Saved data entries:
Definition GetAPIVersion (u : Unstructured) : string := getNestedString (Object u) ["apiVersion"].
Definition GetKind (u : Unstructured) : string := getNestedString (Object u) ["kind"].
Definition GetNamespace (u : Unstructured) : string :=
  getNestedString (Object u) ["metadata"; "namespace"].
Definition GetName (u : Unstructured) : string :=
  getNestedString (Object u) ["metadata"; "name"].

(** [Unstructured.GroupVersionKind] *)
Definition GroupVersionKind (u : Unstructured) : schema.GroupVersionKind :=
  let (gv, err) := schema.ParseGroupVersion (GetAPIVersion u) in
  match err with
  | Some _ => schema.mkGroupVersionKind EmptyString EmptyString EmptyString
  | None => schema.mkGroupVersionKind (schema.gv_Group gv) (schema.gv_Version gv) (GetKind u)
  end.

End kunstructured.

Module runtime.

(** What [convert] needs of a [runtime.Object]: the pointer to a fresh value
    [&T{}], the structural conversion of
    [runtime.DefaultUnstructuredConverter], and the setter of its kind. *)
Class Object (T : Type) : Type := {
  fresh : T;
  FromUnstructured : list (string * kunstructured.value) -> T -> T * option errors.error;
  SetGroupVersionKind : schema.GroupVersionKind -> T -> T
}.

End runtime.

Module metav1.

Record OwnerReference : Type := mkOwnerReference {
  APIVersion : string;
  Kind : string;
  Name : string;
  UID : string;
  Controller : option bool
}.

Fixpoint GetControllerOfNoCopy (refs : list OwnerReference) : option OwnerReference :=
  match refs with
  | [] => None
  | r :: rest =>
      match Controller r with
      | Some true => Some r
      | _ => GetControllerOfNoCopy rest
      end
  end.

Record LabelSelector : Type := mkLabelSelector { MatchLabels : list (string * string) }.

End metav1.

Module pointer.

Definition BoolPtrDerefOr (ptr : option bool) (def : bool) : bool :=
  match ptr with
  | Some b => b
  | None => def
  end.

End pointer.

(** ** github.com/crossplane: the package and extension kinds *)

Module xpv1.

Record TypedReference : Type := mkTypedReference {
  APIVersion : string;
  Kind : string;
  Name : string
}.

Record Condition (Time : Type) : Type := mkCondition {
  Type_ : string;
  Status : string;
  LastTransitionTime : Time;
  Reason : string;
  Message : string
}.
Arguments mkCondition {Time}.
Arguments Type_ {Time}.
Arguments Status {Time}.
Arguments LastTransitionTime {Time}.
Arguments Reason {Time}.
Arguments Message {Time}.

End xpv1.

Module pkgv1.

Definition Group : string := "pkg.crossplane.io".
Definition Version : string := "v1".

Definition ProviderGroupVersionKind := schema.mkGroupVersionKind Group Version "Provider".
Definition ProviderRevisionGroupVersionKind :=
  schema.mkGroupVersionKind Group Version "ProviderRevision".
Definition ConfigurationGroupVersionKind :=
  schema.mkGroupVersionKind Group Version "Configuration".
Definition ConfigurationRevisionGroupVersionKind :=
  schema.mkGroupVersionKind Group Version "ConfigurationRevision".

Definition PackageRevisionActive : string := "Active".

(** The fields of a [ConfigurationRevision] that the resolvers read. *)
Record ConfigurationRevision : Type := mkConfigurationRevision {
  Name : string;
  OwnerReferences : list metav1.OwnerReference;
  Spec_DesiredState : string
}.

Definition GetControllerOf (cr : ConfigurationRevision) : option metav1.OwnerReference :=
  metav1.GetControllerOfNoCopy (OwnerReferences cr).

End pkgv1.

Module extv1.

Definition Group : string := "apiextensions.crossplane.io".
Definition Version : string := "v1".
Definition CompositeResourceDefinitionKind : string := "CompositeResourceDefinition".
Definition CompositionKind : string := "Composition".

Definition CompositeResourceDefinitionGroupVersionKind :=
  schema.mkGroupVersionKind Group Version CompositeResourceDefinitionKind.

End extv1.

(** ** Collaborators

    The parts of the repository and of its libraries that the three source
    files call but do not define: the generated output records, the typed
    shapes of the packages, the shape heuristics of [internal/unstructured],
    the per-kind modelling functions of package [model], JSON marshalling
    and the accessors of a composite resource.  Every definition below is
    parametric in them. *)

Class Externals : Type := {
  (* typed backend shapes *)
  pkgv1_Provider : Type;
  pkgv1_ProviderRevision : Type;
  pkgv1_Configuration : Type;
  extv1_CompositeResourceDefinition : Type;
  extv1_Composition : Type;
  Provider_Object :: runtime.Object pkgv1_Provider;
  ProviderRevision_Object :: runtime.Object pkgv1_ProviderRevision;
  Configuration_Object :: runtime.Object pkgv1_Configuration;
  ConfigurationRevision_Object :: runtime.Object pkgv1.ConfigurationRevision;
  CompositeResourceDefinition_Object :: runtime.Object extv1_CompositeResourceDefinition;
  (* generated output records of package model *)
  ObjectMeta : Type;
  ManagedResource : Type;
  ProviderConfig : Type;
  Provider : Type;
  ProviderRevision : Type;
  Configuration : Type;
  ConfigurationRevision : Type;
  CompositeResourceDefinition : Type;
  Composition : Type;
  (* obj.Metadata.UID of a model.Configuration *)
  Configuration_Metadata_UID : Configuration -> string;
  (* internal/unstructured *)
  ProbablyManaged : kunstructured.Unstructured -> bool;
  ProbablyProviderConfig : kunstructured.Unstructured -> bool;
  ProbablyComposite : kunstructured.Unstructured -> bool;
  (* package model, other files *)
  GetObjectMeta : kunstructured.Unstructured -> ObjectMeta;
  GetManagedResource : kunstructured.Unstructured -> ManagedResource * option errors.error;
  GetProviderConfig : kunstructured.Unstructured -> ProviderConfig * option errors.error;
  GetProvider : pkgv1_Provider -> Provider * option errors.error;
  GetProviderRevision : pkgv1_ProviderRevision -> ProviderRevision * option errors.error;
  GetConfiguration : pkgv1_Configuration -> Configuration * option errors.error;
  GetConfigurationRevision :
    pkgv1.ConfigurationRevision -> ConfigurationRevision * option errors.error;
  GetCompositeResourceDefinition :
    extv1_CompositeResourceDefinition -> CompositeResourceDefinition * option errors.error;
  GetComposition : extv1_Composition -> Composition * option errors.error;
  (* json.Marshal of an unstructured object *)
  json_Marshal : kunstructured.Unstructured -> string * option errors.error;
  (* accessors of unstructured.Composite *)
  Time : Type;
  ObjectReference : Type;
  SecretReference : Type;
  GetCompositionSelector : kunstructured.Unstructured -> option metav1.LabelSelector;
  GetCompositionReference : kunstructured.Unstructured -> option ObjectReference;
  GetClaimReference : kunstructured.Unstructured -> option ObjectReference;
  GetResourceReferences : kunstructured.Unstructured -> option (list ObjectReference);
  GetWriteConnectionSecretToReference : kunstructured.Unstructured -> option SecretReference;
  GetConditions_of : kunstructured.Unstructured -> option (list (xpv1.Condition Time));
  GetConnectionDetailsLastPublishedTime_of : kunstructured.Unstructured -> option Time;
  (* internal/token and context *)
  Context_ : Type;
  token_FromContext : Context_ -> string * bool
}.

(** ** Slices written by index *)

Module slice.

(** [make([]T, n)]: [n] zero values. *)
Definition make {A : Type} (zero : A) (n : nat) : list A := repeat zero n.

(** [out[i] = f(out[i])] for an index within the slice.  An index out of
    range leaves the list as it is; Go would panic there, and the loops
    below write below the length only. *)
Fixpoint update {A : Type} (out : list A) (i : nat) (f : A -> A) : list A :=
  match out, i with
  | [], _ => []
  | x :: rest, O => f x :: rest
  | x :: rest, S j => x :: update rest j f
  end.

(** [for i := range in { out = body(i, in[i], out) }], from index [i] on. *)
Fixpoint for_range {A B : Type} (body : nat -> A -> B -> B) (i : nat) (in_ : list A)
    (out : B) : B :=
  match in_ with
  | [] => out
  | x :: rest => for_range body (S i) rest (body i x out)
  end.

End slice.

(** ** k8s.io/apiextensions-apiserver and k8s.io/api/core

    The typed objects that [GetCustomResourceDefinition] and [GetSecret]
    read, with the fields that they read.  A nil slice or pointer is
    [None]. *)

Class Schemas : Type := {
  JSONSchemaProps : Type;
  (* json.Marshal of an OpenAPI schema *)
  json_Marshal_JSONSchemaProps : JSONSchemaProps -> string * option errors.error
}.

Module kextv1.

Section Types.
Context `{E : Externals} `{S : Schemas}.

Record CustomResourceValidation : Type := mkCustomResourceValidation {
  OpenAPIV3Schema : option JSONSchemaProps
}.

Record CustomResourceDefinitionVersion : Type := mkCustomResourceDefinitionVersion {
  Version_Name : string;
  Served : bool;
  Schema : option CustomResourceValidation
}.

Record CustomResourceDefinitionCondition : Type := mkCustomResourceDefinitionCondition {
  Type_ : string;
  Status : string;
  LastTransitionTime : Time;
  Reason : string;
  Message : string
}.

Record CustomResourceDefinitionNames : Type := mkCustomResourceDefinitionNames {
  Plural : string;
  Singular : string;
  ShortNames : option (list string);
  Names_Kind : string;
  ListKind : string;
  Categories : option (list string)
}.

Record CustomResourceDefinition : Type := mkCustomResourceDefinition {
  APIVersion : string;
  Kind : string;
  Namespace : string;
  Name : string;
  Spec_Group : string;
  Spec_Names : CustomResourceDefinitionNames;
  Spec_Versions : option (list CustomResourceDefinitionVersion);
  Status_Conditions : option (list CustomResourceDefinitionCondition)
}.

End Types.

End kextv1.

Module corev1.

Record Secret : Type := mkSecret {
  APIVersion : string;
  Kind : string;
  Namespace : string;
  Name : string
}.

End corev1.

(** What the two functions call and the source files do not define. *)
Class Kubernetes `{E : Externals} `{S : Schemas} : Type := {
  (* the zero value time.Time{} *)
  Time_zero : Time;
  (* GetObjectMeta of package model, at the two typed objects *)
  GetObjectMeta_Secret : corev1.Secret -> ObjectMeta;
  GetObjectMeta_CustomResourceDefinition : kextv1.CustomResourceDefinition -> ObjectMeta;
  (* json.Marshal of the two typed objects *)
  json_Marshal_Secret : corev1.Secret -> string * option errors.error;
  json_Marshal_CustomResourceDefinition :
    kextv1.CustomResourceDefinition -> string * option errors.error
}.

(** ** package model *)

Module model.

(** Reference ID separator. *)
Definition sep : ascii := "|"%char.

Definition errDecode : string := "cannot decode id".
Definition errMalformed : string := "malformed id".

Record ReferenceID : Type := mkReferenceID {
  APIVersion : string;
  Kind : string;
  Namespace : string;
  Name : string
}.

(** The zero value [ReferenceID{}]. *)
Definition ReferenceID_zero : ReferenceID := mkReferenceID EmptyString EmptyString EmptyString EmptyString.

Definition ParseReferenceID (id : string) : ReferenceID * option errors.error :=
  let (b, err) := base64.DecodeString id in
  match err with
  | Some _ => (ReferenceID_zero, errors.Wrap err errDecode)
  | None =>
      let parts := strings.Split b sep in
      if negb (Nat.eqb (List.length parts) 4) then
        (ReferenceID_zero, Some (errors.New errMalformed))
      else
        (mkReferenceID (nth 0 parts EmptyString) (nth 1 parts EmptyString) (nth 2 parts EmptyString) (nth 3 parts EmptyString),
         None)
  end.

(** [ReferenceID.String] *)
Definition ReferenceID_String (id : ReferenceID) : string :=
  base64.EncodeToString
    (APIVersion id ++ String sep (Kind id ++ String sep (Namespace id ++ String sep (Name id)))).

Definition errParse : string := "cannot parse id".
Definition errType : string := "id must be a string".

(** UnmarshalGQL unmarshals a ReferenceID.  [v] is the value of dynamic type
    that the method is given, [id] the receiver; the receiver is returned as
    the method leaves it. *)
Definition UnmarshalGQL (id : ReferenceID) (v : kunstructured.value)
  : ReferenceID * option errors.error :=
  match v with
  | kunstructured.VString s =>
      let (in_, err) := ParseReferenceID s in
      match err with
      | Some _ => (id, errors.Wrap err errParse)
      | None => (in_, None)
      end
  | _ => (id, Some (errors.New errType))
  end.

(** The double quote. *)
Definition quote : ascii := "034"%char.

(** MarshalGQL marshals a ReferenceID as a string: the bytes that it writes
    to its writer. *)
Definition MarshalGQL (id : ReferenceID) : string :=
  String quote (ReferenceID_String id ++ String quote EmptyString).

Section Records.
Context `{E : Externals}.

Record Condition : Type := mkCondition {
  Condition_Type : string;
  Condition_Status : string;
  Condition_LastTransitionTime : Time;
  Condition_Reason : string;
  Condition_Message : option string
}.

Record LabelSelector : Type := mkLabelSelector {
  MatchLabels : list (string * kunstructured.value)
}.

Record GenericResource : Type := mkGenericResource {
  GenericResource_ID : ReferenceID;
  GenericResource_APIVersion : string;
  GenericResource_Kind : string;
  GenericResource_Metadata : option ObjectMeta;
  GenericResource_Raw : string
}.

(** A CompositeResourceSpec defines the desired state of a composite
    resource. *)
Record CompositeResourceSpec : Type := mkCompositeResourceSpec {
  CompositionSelector : option LabelSelector;
  CompositionReference : option ObjectReference;
  ClaimReference : option ObjectReference;
  ResourceReferences : option (list ObjectReference);
  WritesConnectionSecretToReference : option SecretReference
}.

> [Work instruction]
Wherever the word "pointer" appears in the records above, copy that line.

> [Answer section]
(** What [convert] needs of a [runtime.Object]: the pointer to a fresh value
Module pointer.
End pointer.
    read, with the fields that they read.  A nil slice or pointer is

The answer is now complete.